**How to complete this task**. Find the line containing "Section Mirror." in the records below. Copy exactly that line and each one after it, ending at the line containing "(** A call's answer, rearranged. *)", and nothing more.

====== Exercise inputs ======

Lemma conflict_size_sym fuel p1 q1 p2 q2 sz : Forall nonneg p1 -> Forall nonneg p2 ->
  conflict_size fuel (p1 ++ zero_triple :: q1) (p2 ++ zero_triple :: q2) sz =
  conflict_size fuel (p2 ++ zero_triple :: q2) (p1 ++ zero_triple :: q1) sz.
Proof.
  intros H1 H2. revert sz. induction fuel as [|f IH]; intros sz; [done|]. cbn [conflict_size].
  destruct (proj1 (yields_ok _ _) (endsWithCopy_ok p1 q1 sz H1)) as (b1 & -> & _).
  destruct (proj1 (yields_ok _ _) (endsWithCopy_ok p2 q2 sz H2)) as (b2 & -> & _). simpl. destruct b1, b2; simpl; done || apply IH.
Qed.

Lemma skipConflict_total p q sz : yields (skipConflict (p ++ zero_triple :: q) sz) (fun _ => True).
Proof.
  revert sz. induction p as [|t p IH]; intros sz; simpl; [by destruct (negb _)|].
  repeat (case_match; [done|]). apply yields_bind. eapply yields_mono; [apply IH|]. by intros [[r k] ln].
Qed.

Section Mirror.
Context (v1 v2 : bytes) (at1 at2 : Z -> mresult Z) (U1 U2 : Z).
Context (Hat1 : offsets v1 at1 U1) (Hat2 : offsets v2 at2 U2).

Definition swap_step (r : mergeOp * side * side) : mergeOp * side * side := let '(op, s1, s2) := r in (mirror op, s2, s1).

(** A call's answer, rearranged. *)
Definition omap {A B} (f : A -> B) (m : mresult A) : mresult B := let? a := m in Ok (f a).

Lemma walk_step_mirror s1 s2 p1 p2 u1 u2 :
  holds s1 p1 -> holds s2 p2 -> vector p1 -> vector p2 -> p1 <> [] -> p2 <> [] -> 0 <= u1 <= U1 -> 0 <= u2 <= U2 ->
  walk_step v2 v1 at2 at1 s2 s1 u2 u1 = omap swap_step (walk_step v1 v2 at1 at2 s1 s2 u1 u2).
Proof using Hat1 Hat2.
  intros [(q1 & Hr1 & _) _] [(q2 & Hr2 & _) _] Hv1 Hv2 Hn1 Hn2 Hu1 Hu2.
  destruct p1 as [|a p1]; [done|]. destruct p2 as [|b p2]; [done|]. clear Hn1 Hn2.
  pose proof (vector_nonneg _ Hv1) as N1. pose proof (vector_nonneg _ Hv2) as N2.
  unfold walk_step. rewrite Hr1, Hr2. cbn [app head_of obind]. rewrite <- !app_comm_cons in Hr1, Hr2. rewrite <- Hr1, <- Hr2.
  rewrite (andb_comm (t_copy b >? 0)), (Z.min_comm (t_copy b)). rewrite !Z.gtb_ltb, !Z.geb_leb.
  destruct ((0 <? t_copy a) && (0 <? t_copy b)) eqn:E1; [done|].
  destruct ((t_del b <=? t_copy a) && (0 <? t_copy a) && (0 <? t_del b + t_ins b)) eqn:E2.
  { assert ((t_del a <=? t_copy b) && (0 <? t_copy b) && (0 <? t_del a + t_ins a) = false) as -> by lia. done. }
  destruct ((t_del a <=? t_copy b) && (0 <? t_copy b) && (0 <? t_del a + t_ins a)) eqn:E3; [done|].
  destruct (proj1 (yields_ok _ _) (rest_at_ok v1 at1 U1 u1 Hat1 Hu1)) as (z1 & -> & _).
  destruct (proj1 (yields_ok _ _) (rest_at_ok v2 at2 U2 u2 Hat2 Hu2)) as (z2 & -> & _). cbn [obind].
  rewrite (sameEdit_sym b a).
  destruct (proj1 (yields_ok _ _) (sameEdit_ok a b z1 z2)) as (same & -> & Hsame). cbn [obind]. destruct same.
  - destruct (Hsame eq_refl) as (-> & -> & -> & _). by destruct (t_copy b =? 0).
  - rewrite Hr1, Hr2, !app_comm_cons. rewrite (conflict_size_sym _ _ _ _ _ _ N2 N1), (Z.add_comm (span _)).
    unfold omap. destruct (conflict_size _ _ _ _) as [sz| | |]; cbn [obind]; try done.
    destruct (proj1 (yields_ok _ _) (skipConflict_total (a :: p1) q1 sz)) as ([[r1 k1] n1] & -> & _).
    destruct (proj1 (yields_ok _ _) (skipConflict_total (b :: p2) q2 sz)) as ([[r2 k2] n2] & -> & _). done.
Qed.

======

**Output**.
Section Mirror.
Context (v1 v2 : bytes) (at1 at2 : Z -> mresult Z) (U1 U2 : Z).
Context (Hat1 : offsets v1 at1 U1) (Hat2 : offsets v2 at2 U2).

Definition swap_step (r : mergeOp * side * side) : mergeOp * side * side := let '(op, s1, s2) := r in (mirror op, s2, s1).

(** A call's answer, rearranged. *)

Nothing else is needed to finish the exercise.